Figure 3. ApoE inhibits CCC initiation by high-affinity binding to C1q.

(a) ApoE inhibits CCC activation but not the alternative pathway. ApoE isoforms ApoE2, ApoE3, or ApoE4 were incubated in normal human serum (NHS), which was activated either via CCC buffer (left) (1% in GVB⁺⁺) or alternative pathway buffer (right) (20% in MgEGTA); and lysis of sheep or rabbit erythrocytes by TCC was followed by measuring released haemoglobin at 415 nm. (b) ApoE was incubated with NHS in GVB⁺⁺ buffer or Mg-EGTA buffer or with C1q-deficient serum in GVB⁺⁺ to activate different complement pathways. Survival of E. coli was analyzed counting colony forming units. Survival of E. coli in normal serum was set as 10%. (c) ApoE isoforms inhibit the CCC at the level of TCC and C4b. ApoE isoforms in NHS were added to IgM-coated microtiter plates and TCC or C4b deposition was determined by specific antibodies, respectively. (d) Binding of C1, C1q, C1s, and C1r to ApoE isoforms was determined by biolayer interferometry as described in Methods. (e) The binding affinities of ApoE isoforms and C1s to C1q were determined by biolayer interferometry.

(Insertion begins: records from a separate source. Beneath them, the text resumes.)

(** C9.  The gesture callback is raised by an orientation sample exactly
    when, after sync and settle, the sample is the first one with the pose
    held since the last toggle ([lock_toggle] set, ratio not below the
    threshold), the controller is unlocked and the classifier, run on the
    cache as it is, returns a label other than unknown; the event then
    carries that label and is the only event of the sample.  A
    muscle-activity sample raises none, so no sequence of inputs ever raises
    the callback with the unknown label. *)
Theorem C9_gesture_callback :
  forall (asin : float -> float) (scale : float),
    (forall st quat now g,
        In (OnGesture g) (snd (handleIMUData asin scale quat now st)) <->
        lock_enabled st now = true
        /\ pose_released st = false
        /\ lock_toggle st = true
        /\ locked st = false
        /\ g = fst (processCacheData (gestures st))
        /\ g <> ARM_UNKNOWN)
    /\ (forall st quat now g,
        In (OnGesture g) (snd (handleIMUData asin scale quat now st)) ->
        snd (handleIMUData asin scale quat now st) = [OnGesture g])
    /\ (forall st data t_start now g,
        ~ In (OnGesture g) (snd (handleEMGData data t_start now st)))
    /\ (forall st inputs,
        ~ In (OnGesture ARM_UNKNOWN) (snd (run asin scale st inputs))).
Proof.
  intros asin scale.
  assert (IMU_events : forall st quat now,
    snd (handleIMUData asin scale quat now st) =
    if lock_enabled st now then
      if pose_released st then snd (released_branch (refreshed scale quat st))
      else if lock_toggle st && negb (locked st) then
        (let g := fst (processCacheData (gestures st)) in
         if GestureType_eqb g ARM_UNKNOWN then [] else [OnGesture g])
      else []
    else []).
  { intros st quat now. rewrite handleIMUData_eq. cbv zeta.
    destruct (refreshed_fields scale quat st) as [RL [RT [RG _]]].
    destruct (held_branch_spec (refreshed scale quat st)) as [_ [_ [H1 H2]]].
    rewrite RL, RT, RG in H1, H2.
    destruct (lock_enabled st now); [| reflexivity].
    destruct (pose_released st); [reflexivity |]. cbn [snd].
    destruct (lock_toggle st && negb (locked st)).
    - apply H1. reflexivity.
    - apply H2. reflexivity. }
  assert (REL : forall st g, ~ In (OnGesture g) (snd (released_branch st))).
  { intros st g I.
    destruct (released_branch_spec st) as [A B].
    destruct (negb (lock_toggle st)
              || negb (locked st) && gestureBufferFull (gestures st)).
    - destruct (A eq_refl) as [_ [_ [EV _]]]. rewrite EV in I.
      destruct I as [I | I]; [discriminate I | exact I].
    - rewrite (B eq_refl) in I. exact I. }
  assert (P1 : forall st quat now g,
        In (OnGesture g) (snd (handleIMUData asin scale quat now st)) <->
        lock_enabled st now = true
        /\ pose_released st = false
        /\ lock_toggle st = true
        /\ locked st = false
        /\ g = fst (processCacheData (gestures st))
        /\ g <> ARM_UNKNOWN).
  { intros st quat now g. rewrite IMU_events.
    destruct (lock_enabled st now);
      [| split; [intros I; destruct I | intros [X _]; discriminate X]].
    destruct (pose_released st).
    - split; [intros I; destruct (REL _ _ I)
             | intros [_ [X _]]; discriminate X].
    - destruct (lock_toggle st), (locked st); cbn [andb negb];
        try (split; [intros I; destruct I
                    | intros [_ [_ [X [Y _]]]]; discriminate]).
      cbv zeta.
      destruct (GestureType_eqb (fst (processCacheData (gestures st))) ARM_UNKNOWN)
        eqn:U.
      + split; [intros I; destruct I |].
        intros [_ [_ [_ [_ [G N]]]]]. subst g.
        apply GestureType_eqb_unknown in N. congruence.
      + apply GestureType_eqb_unknown in U. split.
        * intros [I | I]; [| destruct I]. inversion I. subst g.
          repeat split; auto.
        * intros [_ [_ [_ [_ [G _]]]]]. subst g. left. reflexivity. }
  split; [exact P1 |]. split; [| split].
  - intros st quat now g I. pose proof I as J. apply P1 in J.
    destruct J as [E [R [T [L [G N]]]]].
    rewrite IMU_events, E, R, T, L. cbn [andb negb]. cbv zeta.
    apply GestureType_eqb_unknown in N. rewrite <- G, N. reflexivity.
  - intros st data t_start now g I.
    destruct (handleEMGData_lock data t_start now st) as [_ [_ [_ [E | E]]]];
      rewrite E in I; simpl in I.
    + exact I.
    + destruct I as [I | I]; [discriminate I | exact I].
  - intros st inputs I. apply run_events in I.
    destruct I as [st1 [[data t_start now | quat now] I]]; cbn [step] in I.
    + destruct (handleEMGData_lock data t_start now st1) as [_ [_ [_ [E | E]]]];
        rewrite E in I; simpl in I.
      * exact I.
      * destruct I as [I | I]; [discriminate I | exact I].
    + apply P1 in I. destruct I as [_ [_ [_ [_ [_ N]]]]]. apply N. reflexivity.
Qed.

ApoE proteins and C1s were biotinylated, immobilized on streptavidin-coated sensors, and C1q binding was determined by measuring changes of optical thickness on the sensor. (f) The ApoE-C1q interaction is dependent on Ca²⁺. Data represent means ± SEM of three independent experiments. Two-tailed Student´s t-test. BSA, bovine serum albumin; TCC, terminal complement complex; EfB, microbial inhibitor of the alternative pathway. Vnt: vitronectin. GVB: gelatin veronal buffer.